== Work order ==
All that should be output is the block of lines below from the line with "(** * The scroll-to-dynamic" to the line with "is created by", both included, exactly as written.

== Data to examine ==
(** C9: the tracker holds at most one pending record per identifier after
    any run of staging requests. A Patch staged on top of a pending Create or
    Patch is merged into that record and adds none; a Delete staged on top of
    a pending Patch replaces it; a Delete staged on top of a pending Create
    leaves no record for the identifier at all, so no delete request exists
    for it. *)
Theorem tracker_one_record_per_identifier (cs : list Core.Staging) :
  let t := Core.stage_all cs in
  (forall i, Core.count_pending i t <= 1)
  /\ (forall i attrs rels r,
        Core.lookup_pending i t = Some (Core.Create r) ->
        Core.lookup_pending i (Core.stagePatch i attrs rels t)
        = Some (Core.Create (Core.merge_fields r attrs rels))
        /\ length (Core.stagePatch i attrs rels t) = length t)
  /\ (forall i attrs rels i0 attrs0 rels0,
        Core.lookup_pending i t = Some (Core.Patch i0 attrs0 rels0) ->
        Core.lookup_pending i (Core.stagePatch i attrs rels t)
        = Some (Core.Patch i (attrs ∪ attrs0) (rels ∪ rels0))
        /\ length (Core.stagePatch i attrs rels t) = length t)
  /\ (forall i i0 attrs0 rels0,
        Core.lookup_pending i t = Some (Core.Patch i0 attrs0 rels0) ->
        Core.lookup_pending i (Core.stageDelete i t) = Some (Core.Delete i)
        /\ Core.count_pending i (Core.stageDelete i t) = 1%nat)
  /\ (forall i r,
        Core.lookup_pending i t = Some (Core.Create r) ->
        Core.lookup_pending i (Core.stageDelete i t) = None
        /\ Core.count_pending i (Core.stageDelete i t) = 0%nat
        /\ i ∉ Core.delete_requests (Core.stageDelete i t)).
Proof.
  intros t.
  assert (Ht : NoDup (Core.record_identifier <$> t)) by apply stage_all_NoDup.
  assert (Hpatch : forall i attrs rels,
             Core.lookup_pending i (Core.stagePatch i attrs rels t) = _)
    by (intros i attrs rels;
        exact (lookup_pending_stage _ i (stagePatch_keeps_identifier i attrs rels) t Ht)).
  assert (Hdelete : forall i, Core.lookup_pending i (Core.stageDelete i t) = _)
    by (intros i; exact (lookup_pending_stage _ i (stageDelete_keeps_identifier i) t Ht)).
  assert (Hnodup : forall i, NoDup (Core.record_identifier <$> Core.stageDelete i t))
    by (intros i; exact (stage_NoDup _ i (stageDelete_keeps_identifier i) t Ht)).
  split; [| split; [| split; [| split]]].
  - intros i. rewrite count_pending_NoDup by done.
    destruct (Core.lookup_pending i t); lia.
  - intros i attrs rels r Hi. split.
    + by rewrite Hpatch, Hi.
    + apply stage_length; [by rewrite Hi |].
      intros [r0 | i0 attrs0 rels0 | i0]; done.
  - intros i attrs rels i0 attrs0 rels0 Hi. split.
    + by rewrite Hpatch, Hi.
    + apply stage_length; [by rewrite Hi |].
      intros [r0 | i1 attrs1 rels1 | i1]; done.
  - intros i i0 attrs0 rels0 Hi.
    assert (Hl : Core.lookup_pending i (Core.stageDelete i t) = Some (Core.Delete i))
      by (by rewrite Hdelete, Hi).
    split; [done |].
    by rewrite count_pending_NoDup, Hl.
  - intros i r Hi.
    assert (Hl : Core.lookup_pending i (Core.stageDelete i t) = None)
      by (by rewrite Hdelete, Hi).
    split; [done |]. split.
    + by rewrite count_pending_NoDup, Hl.
    + intros Hin. apply delete_requests_pending in Hin.
      rewrite Hl in Hin. by destruct Hin.
Qed.
(** * SYMBIONT-X orchestrator: workflow engine, HITL approvals, audit log

    A shallow embedding of the orchestrator agent
    ([src/agents/orchestrator]): [models.py], [hitl_models.py],
    [config.py], [state_manager.py], [agent_client.py],
    [workflow_engine.py], [audit_log.py], [hitl_api.py] and the two
    workflow endpoints of [main.py] that change state.

    Modelling decisions, all of them visible in the definitions below:

    - Storage is the in-memory backend ([cosmos_endpoint] unset, the
      default of [config.py]): [StateManager._workflows] is a dictionary
      holding the [Workflow] objects themselves.  [get_workflow] hands out
      the stored object and [_save_workflow] stores the object it is
      given under its own id, so the local variable [workflow] of the
      execution unit and the dictionary entry are one shared object.  The
      model keeps one [Workflow] value per id in [workflows] and lets
      every mutation, through either name, act on that entry.
    - [async] code is a resumption: a computation runs atomically until
      it awaits a collaborator (an HTTP request or [asyncio.sleep]), where
      it is [Suspended] with the request and a continuation.  Other
      requests served by the event loop meanwhile are the [interfere]
      part of the environment; the collaborators' answers are its
      [respond] part.
    - Python exceptions are the [Raised] results; state changes made
      before the exception stay, as in Python.
    - [datetime.utcnow()] reads the [utcnow] field of the world; identifiers
      drawn with [uuid.uuid4()] are explicit arguments.
    - Logging calls ([logger.info] ...) have no effect on the state and are
      left out. *)

From Stdlib Require Import ZArith Lia.
From stdpp Require Import base strings gmap list.

Local Open Scope Z_scope.

(** ** models.py *)

Inductive WorkflowStatus : Type :=
  | PENDING | SCANNING | ASSESSING | AWAITING_APPROVAL
  | REMEDIATING | COMPLETED | FAILED | CANCELLED.
(** * The scroll-to-dynamic controller of react-virtualizer

    A shallow embedding of
    [packages/react-virtualizer/src/hooks/useScrollToDynamicController.ts]
    and the properties its specification states about it.

    Conventions of the embedding
    - JavaScript numbers that carry pixels are exact rationals ([Q]); counters,
      indices, identifiers and timer handles are integers ([Z]).  Rounding,
      NaN and the clamping a browser applies to [scrollTop] are not modelled;
      [pinDuration = Infinity] is [None].
    - Operation objects live in a store addressed by their [id] (every object
      is created by [start] under a fresh id).  [operationRef] holds the
      address of the current one; closures capture the id of the operation
      they were created for.
    - Each [useTimeout] / [useAnimationFrame] hook instance is a one-slot
      scheduler: arming it replaces the callback it holds.  Timers carry no
      delay: a pending callback may fire at any later step.
    - Notification props ([onOperationComplete], [onOperationCancel],
      [onPinReleased], [setFlaggedIndex]) and the per-operation [callback]
      are recorded in a log, newest first; they do not call back into the
      controller.  Console output and [lastMeasurementTimestamp], which is
      written and never read, are left out. *)

From Stdlib Require Import ZArith QArith Qabs Qminmax Lia Lqa List Bool.
From stdpp Require Import gmap.
Import ListNotations.
Open Scope Z_scope.

(** ** Data model *)

Inductive Axis := horizontal | vertical.
Inductive ScrollBehavior := smooth | instant | auto.
Inductive Status := initial | correcting | stable.
Inductive CancelReason := user | cancelled.

Definition Status_eqb (a b : Status) : bool :=
  match a, b with
  | initial, initial | correcting, correcting | stable, stable => true
  | _, _ => false
  end.

Definition isSome {A} (x : option A) : bool :=
  match x with Some _ => true | None => false end.

Definition isNull {A} (x : option A) : bool := negb (isSome x).

(** [a < b] on rationals, as a boolean. *)
Definition Qltb (a b : Q) : bool := negb (Qle_bool b a).

(** Pixel tolerance for viewport alignment. *)
Definition VIEWPORT_TOLERANCE : Q := 1.
(** Number of stable iterations required before finalization. *)
Definition DEFAULT_CORRECTION_SETTLE : Z := 2.
(** Minimum delta threshold for anchor adjustments. *)
Definition ANCHOR_DELTA_EPSILON : Q := 1 # 4.
(** Default maximum number of correction attempts. *)
Definition DEFAULT_MAX_CORRECTIONS : Z := 10.

Module Op.

(** [ScrollOperation]: the state of one scroll-to request. *)
Record t := mk {
  id : Z;
  targetIndex : Z;
  behavior : ScrollBehavior;
  callback : bool;                 (* whether [start] was given a callback *)
  correctionsRemaining : Z;
  pendingCorrection : bool;
  stabilityTimeoutId : option Z;
  pinTimeoutId : option Z;
  scheduleFrameId : option Z;
  status : Status;
  maintainPosition : bool;
  isPinned : bool;
  isProgrammaticScroll : bool;
  hasMeasuredTarget : bool;
  stableIterations : Z;
  pendingAnchorDelta : Q;
  anchorFrameId : option Z;
  initialAlignmentPerformed : bool
}.

Definition set_correctionsRemaining v o :=
  mk (id o) (targetIndex o) (behavior o) (callback o) v (pendingCorrection o)
     (stabilityTimeoutId o) (pinTimeoutId o) (scheduleFrameId o) (status o)
     (maintainPosition o) (isPinned o) (isProgrammaticScroll o)
     (hasMeasuredTarget o) (stableIterations o) (pendingAnchorDelta o)
     (anchorFrameId o) (initialAlignmentPerformed o).
Definition set_pendingCorrection v o :=
  mk (id o) (targetIndex o) (behavior o) (callback o) (correctionsRemaining o) v
     (stabilityTimeoutId o) (pinTimeoutId o) (scheduleFrameId o) (status o)
     (maintainPosition o) (isPinned o) (isProgrammaticScroll o)
     (hasMeasuredTarget o) (stableIterations o) (pendingAnchorDelta o)
     (anchorFrameId o) (initialAlignmentPerformed o).
Definition set_stabilityTimeoutId v o :=
  mk (id o) (targetIndex o) (behavior o) (callback o) (correctionsRemaining o)
     (pendingCorrection o) v (pinTimeoutId o) (scheduleFrameId o) (status o)
     (maintainPosition o) (isPinned o) (isProgrammaticScroll o)
     (hasMeasuredTarget o) (stableIterations o) (pendingAnchorDelta o)
     (anchorFrameId o) (initialAlignmentPerformed o).
Definition set_pinTimeoutId v o :=
  mk (id o) (targetIndex o) (behavior o) (callback o) (correctionsRemaining o)
     (pendingCorrection o) (stabilityTimeoutId o) v (scheduleFrameId o) (status o)
     (maintainPosition o) (isPinned o) (isProgrammaticScroll o)
     (hasMeasuredTarget o) (stableIterations o) (pendingAnchorDelta o)
     (anchorFrameId o) (initialAlignmentPerformed o).
Definition set_scheduleFrameId v o :=
  mk (id o) (targetIndex o) (behavior o) (callback o) (correctionsRemaining o)
     (pendingCorrection o) (stabilityTimeoutId o) (pinTimeoutId o) v (status o)
     (maintainPosition o) (isPinned o) (isProgrammaticScroll o)
     (hasMeasuredTarget o) (stableIterations o) (pendingAnchorDelta o)
     (anchorFrameId o) (initialAlignmentPerformed o).
Definition set_status v o :=
  mk (id o) (targetIndex o) (behavior o) (callback o) (correctionsRemaining o)
     (pendingCorrection o) (stabilityTimeoutId o) (pinTimeoutId o)
     (scheduleFrameId o) v
     (maintainPosition o) (isPinned o) (isProgrammaticScroll o)
     (hasMeasuredTarget o) (stableIterations o) (pendingAnchorDelta o)
     (anchorFrameId o) (initialAlignmentPerformed o).
Definition set_isPinned v o :=
  mk (id o) (targetIndex o) (behavior o) (callback o) (correctionsRemaining o)
     (pendingCorrection o) (stabilityTimeoutId o) (pinTimeoutId o)
     (scheduleFrameId o) (status o)
     (maintainPosition o) v (isProgrammaticScroll o)
     (hasMeasuredTarget o) (stableIterations o) (pendingAnchorDelta o)
     (anchorFrameId o) (initialAlignmentPerformed o).
Definition set_isProgrammaticScroll v o :=
  mk (id o) (targetIndex o) (behavior o) (callback o) (correctionsRemaining o)
     (pendingCorrection o) (stabilityTimeoutId o) (pinTimeoutId o)
     (scheduleFrameId o) (status o)
     (maintainPosition o) (isPinned o) v
     (hasMeasuredTarget o) (stableIterations o) (pendingAnchorDelta o)
     (anchorFrameId o) (initialAlignmentPerformed o).
Definition set_hasMeasuredTarget v o :=
  mk (id o) (targetIndex o) (behavior o) (callback o) (correctionsRemaining o)
     (pendingCorrection o) (stabilityTimeoutId o) (pinTimeoutId o)
     (scheduleFrameId o) (status o)
     (maintainPosition o) (isPinned o) (isProgrammaticScroll o)
     v (stableIterations o) (pendingAnchorDelta o)
     (anchorFrameId o) (initialAlignmentPerformed o).
Definition set_stableIterations v o :=
  mk (id o) (targetIndex o) (behavior o) (callback o) (correctionsRemaining o)
     (pendingCorrection o) (stabilityTimeoutId o) (pinTimeoutId o)
     (scheduleFrameId o) (status o)
     (maintainPosition o) (isPinned o) (isProgrammaticScroll o)
     (hasMeasuredTarget o) v (pendingAnchorDelta o)
     (anchorFrameId o) (initialAlignmentPerformed o).
Definition set_pendingAnchorDelta v o :=
  mk (id o) (targetIndex o) (behavior o) (callback o) (correctionsRemaining o)
     (pendingCorrection o) (stabilityTimeoutId o) (pinTimeoutId o)
     (scheduleFrameId o) (status o)
     (maintainPosition o) (isPinned o) (isProgrammaticScroll o)
     (hasMeasuredTarget o) (stableIterations o) v
     (anchorFrameId o) (initialAlignmentPerformed o).
Definition set_anchorFrameId v o :=
  mk (id o) (targetIndex o) (behavior o) (callback o) (correctionsRemaining o)
     (pendingCorrection o) (stabilityTimeoutId o) (pinTimeoutId o)
     (scheduleFrameId o) (status o)
     (maintainPosition o) (isPinned o) (isProgrammaticScroll o)
     (hasMeasuredTarget o) (stableIterations o) (pendingAnchorDelta o)
     v (initialAlignmentPerformed o).
Definition set_initialAlignmentPerformed v o :=
  mk (id o) (targetIndex o) (behavior o) (callback o) (correctionsRemaining o)
     (pendingCorrection o) (stabilityTimeoutId o) (pinTimeoutId o)
     (scheduleFrameId o) (status o)
     (maintainPosition o) (isPinned o) (isProgrammaticScroll o)
     (hasMeasuredTarget o) (stableIterations o) (pendingAnchorDelta o)
     (anchorFrameId o) v.
(** The location is what the browser made of the current path: its
    pathname is the current path (["/"] standing for an empty pathname), or
    the pathname the browser gave to the URL [currentPath] when that was
    pushed. *)
Definition locationOf (b : Browser) (v : View) : Prop :=
  synced v \/
  exists current, resolve b current (currentPath (st v)) = Some (pathname (hist v)).

(** A browser on absolute paths: each is accepted, or refused, and an
    accepted one gets a pathname that is empty or starts with a slash. *)
Definition absoluteBrowser (b : Browser) : Prop :=
  forall current url p,
    startsWith "/" url = true -> resolve b current url = Some p ->
    pathnameLike p = true.

(** The part of a URL before its query and fragment. *)
Fixpoint pathOf (url : string) : string :=
  match url with
  | EmptyString => EmptyString
  | String c rest =>
      if Ascii.eqb c "?" || Ascii.eqb c "#" then EmptyString
      else String c (pathOf rest)
  end.

Fixpoint hasSlash (s : string) : bool :=
  match s with
  | EmptyString => false
  | String c rest => Ascii.eqb c "/" || hasSlash rest
  end.

(** A path up to and including its last slash. *)
Fixpoint dirOf (p : string) : string :=
  match p with
  | EmptyString => EmptyString
  | String c rest =>
      if hasSlash rest then String c (dirOf rest)
      else if Ascii.eqb c "/" then "/" else EmptyString
  end.
(** The one-channel filter on a tensor with three axes, on a 2x2 grid
    with three channels, and, with threshold -1, on a 1x1 grid *)
Lemma AFNO2D_forward_rejects_witness :
  AFNO2D_forward flat_spectrum irfft2_point (small_filter 1)
    (const_tensor [1; 2; 2] 1) = Raise ValueError /\
  AFNO2D_forward flat_spectrum irfft2_point (small_filter 1)
    (const_tensor [1; 2; 2; 3] 1) = Raise RuntimeError /\
  AFNO2D_forward flat_spectrum irfft2_point
    (mkAFNO2D 1 1 1 (-1)%Z 1 1
       (mkTensor [2; 1; 1; 1] w1_small) (mkTensor [2; 1; 1] b1_small)
       (mkTensor [2; 1; 1; 1] w2_small) (mkTensor [2; 1; 1] b2_small))
    (const_tensor [1; 1; 1; 1] 1) = Raise RuntimeError.
Proof.
  split; [|split].
  - exact (proj1 (AFNO2D_forward_rejects (NR:=Z_Num) flat_spectrum irfft2_point
                    1 1 1%Z 1 1 w1_small b1_small w2_small b2_small (small_filter 1)
                    (const_tensor [1; 2; 2] 1) eq_refl)
             ltac:(cbn; lia)).
  - exact (proj1 (proj2 (AFNO2D_forward_rejects (NR:=Z_Num) flat_spectrum irfft2_point
                    1 1 1%Z 1 1 w1_small b1_small w2_small b2_small (small_filter 1)
                    (const_tensor [1; 2; 2; 3] 1) eq_refl))
             1 2 2 3 eq_refl ltac:(lia) ltac:(lia) ltac:(lia) ltac:(lia)).
  - exact (proj2 (proj2 (AFNO2D_forward_rejects (NR:=Z_Num) flat_spectrum irfft2_point
                    1 1 (-1)%Z 1 1 w1_small b1_small w2_small b2_small _
                    (const_tensor [1; 1; 1; 1] 1) eq_refl))
             1 1 1 eq_refl ltac:(lia) ltac:(lia) eq_refl).
Defined.

(** Two batches of two 1x1 grids that agree in the first grid only *)
Lemma filter_acts_blockwise_witness :
  exists xs xs',
    filtered_spectrum rfft2_point (small_filter 1)
      (mkTensor [2; 1; 1; 1] (fun idx => Z.of_nat (default 0 (idx !! 0)))) = Ok xs /\
    filtered_spectrum rfft2_point (small_filter 1) (const_tensor [2; 1; 1; 1] 0)
      = Ok xs' /\
    forall o, o < block_size (small_filter 1) ->
      re xs [0; 0; 0; 0 * block_size (small_filter 1) + o]
      = re xs' [0; 0; 0; 0 * block_size (small_filter 1) + o] /\
      im xs [0; 0; 0; 0 * block_size (small_filter 1) + o]
      = im xs' [0; 0; 0; 0 * block_size (small_filter 1) + o].
Proof.
  apply (filter_acts_blockwise (NR:=Z_Num) rfft2_point
           1 1 1%Z 1 1 w1_small b1_small w2_small b2_small (small_filter 1)
           (mkTensor [2; 1; 1; 1] (fun idx => Z.of_nat (default 0 (idx !! 0))))
           (const_tensor [2; 1; 1; 1] 0) 2 1 1 0 0 0 0
           eq_refl eq_refl eq_refl eq_refl ltac:(lia) ltac:(lia)
           ltac:(lia) ltac:(lia) ltac:(cbn; lia) ltac:(cbn; lia)).
  intros i Hi. split; reflexivity.
Defined.

(** ** Shapes of tensor operations *)

Section ShapeFacts.
Context {R : Type} {NR : Num R}.

Lemma broadcast_rev_same (r : list nat) : broadcast_rev r r = Some r.
Proof.
  induction r as [|d r IH]; [done|]. cbn. unfold broadcast_dim.
  rewrite bool_decide_true by done. cbn. by rewrite IH.
Qed.

Lemma broadcast_shapes_same (s : list nat) : broadcast_shapes s s = Some s.
Proof.
  unfold broadcast_shapes. rewrite broadcast_rev_same. cbn. by rewrite reverse_involutive.
Qed.

Lemma broadcast_rev_batch (r : list nat) (B : nat) :
  broadcast_rev (r ++ [B]) (r ++ [1]) = Some (r ++ [B]).
Proof.
  induction r as [|d r IH].
  - cbn. unfold broadcast_dim. repeat case_bool_decide; subst; done.
  - cbn. unfold broadcast_dim at 1. rewrite bool_decide_true by done. cbn.
    by rewrite IH.
Qed.

Lemma broadcast_shapes_batch (s : list nat) (B : nat) :
  broadcast_shapes (B :: s) (1 :: s) = Some (B :: s).
Proof.
  unfold broadcast_shapes. rewrite !reverse_cons, broadcast_rev_batch. cbn.
  by rewrite reverse_app, reverse_involutive.
Qed.

Lemma tadd_same_shape (a b : tensor R) :
  shape a = shape b ->
  exists y, tadd a b = Ok y /\ shape y = shape a /\
    forall idx, in_bounds (shape a) idx -> data y idx = radd (data a idx) (data b idx).
Proof.
  intros Hs. unfold tadd. rewrite <- Hs, broadcast_shapes_same.
  eexists. split; [done|]. split; [done|]. intros idx Hidx. cbn.
  by rewrite broadcast_index_same.
Qed.

Lemma tadd_batch (a b : tensor R) (B : nat) (s : list nat) :
  shape a = B :: s -> shape b = 1 :: s ->
  exists y, tadd a b = Ok y /\ shape y = B :: s.
Proof.
  intros Ha Hb. unfold tadd. rewrite Ha, Hb, broadcast_shapes_batch.
  eexists. split; done.
Qed.

Lemma reshape_Ok (s' : list nat) (x : tensor R) :
  numel s' = numel (shape x) ->
  exists y, reshape s' x = Ok y /\ shape y = s'.
Proof.
  intros Hn. unfold reshape. rewrite bool_decide_true by done. by eexists.
Qed.

Lemma reshape_shape (s' : list nat) (x y : tensor R) :
  reshape s' x = Ok y -> shape y = s'.
Proof. unfold reshape. case_bool_decide; [|done]. by intros [= <-]. Qed.

End ShapeFacts.

(** ** Blocks *)

Section BlockFacts.
Context {R : Type} {NR : Num R}.
Variable rfft2_ortho : tensor R -> (list nat -> R) * (list nat -> R).
Variable irfft2_ortho : nat * nat -> ctensor R -> list nat -> R.

Lemma AFNO2D_forward_Ok hs nb lam frac f w1v b1v w2v b2v
    (m : AFNO2D R) (x : tensor R) (B H W : nat) :
  AFNO2D_init hs nb lam frac f w1v b1v w2v b2v = Ok m ->
  rltb lam rzero = false ->
  shape x = [B; H; W; hs] -> 0 < H -> 0 < W ->
  exists y, AFNO2D_forward rfft2_ortho irfft2_ortho m x = Ok y /\ shape y = shape x.
Proof.
  intros Hinit Hlam Hs HH HW.
  destruct (filtered_spectrum_entries rfft2_ortho _ _ _ _ _ _ _ _ _ m x B H W
              Hinit Hlam Hs HH HW) as (xs & Hxs & _).
  unfold AFNO2D_forward, correction. rewrite Hs, Hxs. cbn. by eexists.
Qed.

Lemma Block_forward_Ok dim nb lam frac (p : Block.parts R) (blk : Block.t R)
    (x : tensor R) (B H W : nat) :
  Block.init dim nb lam frac p = Ok blk ->
  rltb lam rzero = false ->
  block_parts_shapes p ->
  shape x = [B; H; W; dim] -> 0 < H -> 0 < W ->
  exists f s d y,
    Block.norm1 blk x ≫= AFNO2D_forward rfft2_ortho irfft2_ortho (Block.filter blk)
      = Ok f /\
    tadd f x = Ok s /\
    (Block.norm2 blk s ≫= Mlp.forward (Block.mlp blk)) ≫= Block.drop_path blk = Ok d /\
    Block.forward rfft2_ortho irfft2_ortho blk x = Ok y /\
    shape y = shape x /\
    forall idx, in_bounds (shape x) idx ->
      data s idx = radd (data f idx) (data x idx) /\
      data y idx = radd (data d idx) (data s idx).
Proof.
  intros Hinit Hlam (Hn1 & Hn2 & Hdp & Hmlp) Hs HH HW.
  unfold Block.init in Hinit.
  destruct (AFNO2D_init dim nb lam frac 1 (Block.p_w1 p) (Block.p_b1 p)
              (Block.p_w2 p) (Block.p_b2 p)) as [flt|e] eqn:Hflt; [|done].
  cbn in Hinit. injection Hinit as <-. cbn [Block.norm1 Block.filter Block.norm2
    Block.mlp Block.drop_path].
  destruct (Hn1 x) as (n1 & Hn1x & Hsn1).
  destruct (AFNO2D_forward_Ok _ _ _ _ _ _ _ _ _ flt n1 B H W Hflt Hlam
              ltac:(by rewrite Hsn1) HH HW) as (f & Hf & Hsf).
  destruct (tadd_same_shape f x ltac:(by rewrite Hsf)) as (s & Hadd & Hss & Hds).
  destruct (Hn2 s) as (n2 & Hn2s & Hsn2).
  destruct (Hmlp n2) as (g & Hg & Hsg).
  destruct (Hdp g) as (d & Hd & Hsd).
  destruct (tadd_same_shape d s ltac:(congruence)) as (y & Hy & Hsy & Hdy).
  exists f, s, d, y. unfold Block.forward.
  cbn [Block.norm1 Block.filter Block.norm2 Block.mlp Block.drop_path
       Block.double_skip].
  rewrite Hn1x. cbn [mbind result_bind]. rewrite Hf. cbn [mbind result_bind].
  rewrite Hadd. cbn [mbind result_bind]. rewrite Hn2s. cbn [mbind result_bind].
  rewrite Hg. cbn [mbind result_bind]. rewrite Hd. cbn [mbind result_bind].
  rewrite Hy. repeat split; try done.
  - congruence.
  - apply Hds. congruence.
  - apply Hdy. congruence.
Qed.

(** [Block.forward] with both skip connections: for a block built by the
    constructor whose library parts keep shapes, on tokens of shape
    (B, H, W, dim), the filter branch [f] is added to the input, giving
    [s = f + x]; the MLP branch [d] is computed from [s] and added to it;
    the result [d + s] has the shape of the input. *)
Theorem Block_forward_double_skip dim nb lam frac (p : Block.parts R)
    (blk : Block.t R) (x : tensor R) (B H W : nat) :
  Block.init dim nb lam frac p = Ok blk ->
  rltb lam rzero = false ->
  block_parts_shapes p ->
  shape x = [B; H; W; dim] -> 0 < H -> 0 < W ->
  Block.double_skip blk = true /\
  exists f s d y,
    Block.norm1 blk x ≫= AFNO2D_forward rfft2_ortho irfft2_ortho (Block.filter blk)
      = Ok f /\
    tadd f x = Ok s /\
    (Block.norm2 blk s ≫= Mlp.forward (Block.mlp blk)) ≫= Block.drop_path blk = Ok d /\
    Block.forward rfft2_ortho irfft2_ortho blk x = Ok y /\
    shape y = shape x /\
    forall idx, in_bounds (shape x) idx ->
      data y idx = radd (data d idx) (radd (data f idx) (data x idx)).
Proof.
  intros Hinit Hlam Hparts Hs HH HW. split.
  - unfold Block.init in Hinit.
    destruct (AFNO2D_init _ _ _ _ _ _ _ _ _) as [flt|e]; [|done].
    cbn in Hinit. by injection Hinit as <-.
  - destruct (Block_forward_Ok dim nb lam frac p blk x B H W
                Hinit Hlam Hparts Hs HH HW) as (f & s & d & y & Hf & Hadd & Hd & Hy & Hsy & Hdata).
    exists f, s, d, y. repeat split; try done.
    intros idx Hidx. destruct (Hdata idx Hidx) as [Hds Hdy]. by rewrite Hdy, Hds.
Qed.

End BlockFacts.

== Exercise solution ==
(** * The scroll-to-dynamic controller of react-virtualizer

    A shallow embedding of
    [packages/react-virtualizer/src/hooks/useScrollToDynamicController.ts]
    and the properties its specification states about it.

    Conventions of the embedding
    - JavaScript numbers that carry pixels are exact rationals ([Q]); counters,
      indices, identifiers and timer handles are integers ([Z]).  Rounding,
      NaN and the clamping a browser applies to [scrollTop] are not modelled;
      [pinDuration = Infinity] is [None].
    - Operation objects live in a store addressed by their [id] (every object
      is created by [start] under a fresh id).  [operationRef] holds the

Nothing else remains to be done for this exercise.